** Data to examine **
(** * Properties of the engine manager *)

(** ** The order of strings *)

Lemma ascii_compare_lt_trans (a b c : ascii) :
  Ascii.compare a b = Lt -> Ascii.compare b c = Lt -> Ascii.compare a c = Lt.
Proof.
  unfold Ascii.compare. rewrite !N.compare_lt_iff. apply N.lt_trans.
Qed.

Lemma string_compare_lt_trans (a b c : string) :
  String.compare a b = Lt -> String.compare b c = Lt -> String.compare a c = Lt.
Proof.
  revert b c. induction a as [|x a IH]; intros [|y b] [|z c]; cbn;
    try discriminate; try reflexivity.
  destruct (Ascii.compare x y) eqn:Hxy; try discriminate;
    destruct (Ascii.compare y z) eqn:Hyz; try discriminate; intros Hab Hbc.
  - apply Ascii.compare_eq_iff in Hxy, Hyz. subst.
    assert (Hzz : Ascii.compare z z = Eq)
      by (unfold Ascii.compare; apply N.compare_refl).
    rewrite Hzz. now apply (IH b c).
  - apply Ascii.compare_eq_iff in Hxy. subst. now rewrite Hyz.
  - apply Ascii.compare_eq_iff in Hyz. subst. now rewrite Hxy.
  - now rewrite (ascii_compare_lt_trans x y z Hxy Hyz).
Qed.

Lemma string_ltb_irrefl (a : string) : String.ltb a a = false.
Proof.
  unfold String.ltb.
  destruct (String.compare a a) eqn:H; try reflexivity.
  pose proof (String.compare_antisym a a) as Hanti. rewrite H in Hanti.
  discriminate Hanti.
Qed.

(** [a] is not after [b], and [b] is not after [c]: then [a] is not after
    [c]. *)
Lemma string_not_after_trans (a b c : string) :
  String.ltb b a = false -> String.ltb c b = false -> String.ltb c a = false.
Proof.
  unfold String.ltb. intros Hba Hcb.
  destruct (String.compare c a) eqn:Hca; try reflexivity.
  destruct (String.compare b a) eqn:Hba'; try discriminate.
  - apply String.compare_eq_iff in Hba'. subst b. now rewrite Hca in Hcb.
  - destruct (String.compare c b) eqn:Hcb'; try discriminate.
    + apply String.compare_eq_iff in Hcb'. subst c. rewrite Hca in Hba'.
      discriminate.
    + pose proof (String.compare_antisym b a) as H1. rewrite Hba' in H1.
      pose proof (String.compare_antisym c b) as H2. rewrite Hcb' in H2.
      assert (Hab : String.compare a b = Lt)
        by (destruct (String.compare a b); cbn in H1; congruence).
      assert (Hbc : String.compare b c = Lt)
        by (destruct (String.compare b c); cbn in H2; congruence).
      pose proof (string_compare_lt_trans a b c Hab Hbc) as Hac.
      pose proof (String.compare_antisym c a) as H3. rewrite Hca, Hac in H3.
      discriminate.
Qed.

Lemma string_ltb_asym (a b : string) :
  String.ltb a b = true -> String.ltb b a = false.
Proof.
  unfold String.ltb. rewrite (String.compare_antisym b a).
  destruct (String.compare a b); cbn; congruence.
Qed.

(** Two strings neither of which is before the other are equal. *)
Lemma string_ltb_total (a b : string) :
  String.ltb a b = false -> String.ltb b a = false -> a = b.
Proof.
  unfold String.ltb. rewrite (String.compare_antisym b a).
  destruct (String.compare a b) eqn:H; cbn; try discriminate.
  intros _ _. now apply String.compare_eq_iff.
Qed.

(** ** Dicts as association lists *)

Lemma dict_get_set {V : Type} (d : list (string * V)) (k k' : string) (v : V) :
  dict_get (dict_set d k v) k'
  = if String.eqb k k' then Some v else dict_get d k'.
Proof.
  induction d as [|[k0 v0] rest IH]; cbn.
  - destruct (String.eqb k k'); reflexivity.
  - destruct (String.eqb_spec k0 k) as [->|Hne]; cbn.
    + destruct (String.eqb k k'); reflexivity.
    + rewrite IH.
      destruct (String.eqb_spec k0 k') as [He|Hne'];
        destruct (String.eqb_spec k k') as [He'|Hne'']; congruence.
Qed.

Lemma dict_keys_set {V : Type} (d : list (string * V)) (k : string) (v : V) :
  dict_keys (dict_set d k v)
  = if dict_mem d k then dict_keys d else (dict_keys d ++ [k])%list.
Proof.
  unfold dict_mem, dict_keys.
  induction d as [|[k0 v0] rest IH]; cbn; [reflexivity|].
  destruct (String.eqb_spec k0 k) as [->|Hne]; cbn; [reflexivity|].
  rewrite IH. destruct (dict_get rest k); reflexivity.
Qed.

Lemma dict_get_none_keys {V : Type} (d : list (string * V)) (k : string) :
  dict_get d k = None <-> ~ In k (dict_keys d).
Proof.
  unfold dict_keys. induction d as [|[k0 v0] rest IH]; cbn; [tauto|].
  destruct (String.eqb_spec k0 k) as [->|Hne].
  - split; [discriminate | tauto].
  - rewrite IH. tauto.
Qed.

Lemma dict_set_nodup {V : Type} (d : list (string * V)) (k : string) (v : V) :
  NoDup (dict_keys d) -> NoDup (dict_keys (dict_set d k v)).
Proof.
  intros Hnd. rewrite dict_keys_set. unfold dict_mem.
  destruct (dict_get d k) eqn:Hk; [exact Hnd|].
  apply dict_get_none_keys in Hk.
  apply NoDup_app; [exact Hnd | repeat constructor; intros [] |].
  intros x Hx [<-|[]]. contradiction.
Qed.

Lemma dict_keys_del_incl {V : Type} (d : list (string * V)) (k x : string) :
  In x (dict_keys (dict_del d k)) -> In x (dict_keys d).
Proof.
  unfold dict_keys. induction d as [|[k0 v0] rest IH]; cbn; [tauto|].
  destruct (String.eqb k0 k); cbn; [tauto|]. intros [->|H]; [now left|].
  right. now apply IH.
Qed.

Lemma dict_del_nodup {V : Type} (d : list (string * V)) (k : string) :
  NoDup (dict_keys d) -> NoDup (dict_keys (dict_del d k)).
Proof.
  unfold dict_keys. induction d as [|[k0 v0] rest IH]; cbn; [trivial|].
  intros Hnd. apply NoDup_cons_iff in Hnd. destruct Hnd as [Hnotin Hrest].
  destruct (String.eqb k0 k); cbn; [exact Hrest|].
  constructor; [|now apply IH].
  intros Hin. apply Hnotin. now apply (dict_keys_del_incl rest k).
Qed.

Lemma dict_get_del {V : Type} (d : list (string * V)) (k k' : string) :
  NoDup (dict_keys d) ->
  dict_get (dict_del d k) k' = if String.eqb k k' then None else dict_get d k'.
Proof.
  unfold dict_keys. induction d as [|[k0 v0] rest IH]; cbn; intros Hnd.
  - destruct (String.eqb k k'); reflexivity.
  - apply NoDup_cons_iff in Hnd. destruct Hnd as [Hnotin Hrest].
    destruct (String.eqb_spec k0 k) as [Hk0|Hne].
    + subst k0. destruct (String.eqb_spec k k') as [Hk|Hne']; [|reflexivity].
      subst k'. now apply dict_get_none_keys.
    + cbn. rewrite (IH Hrest).
      destruct (String.eqb_spec k0 k') as [He|Hne'];
        destruct (String.eqb_spec k k') as [He'|Hne'']; congruence.
Qed.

** What is expected **
Retype nothing except the lines from the line holding "rewrite (IH Hrest)." through the last line of the entries, both included.

** Result for this exercise **
    + cbn. rewrite (IH Hrest).
      destruct (String.eqb_spec k0 k') as [He|Hne'];
        destruct (String.eqb_spec k k') as [He'|Hne'']; congruence.
Qed.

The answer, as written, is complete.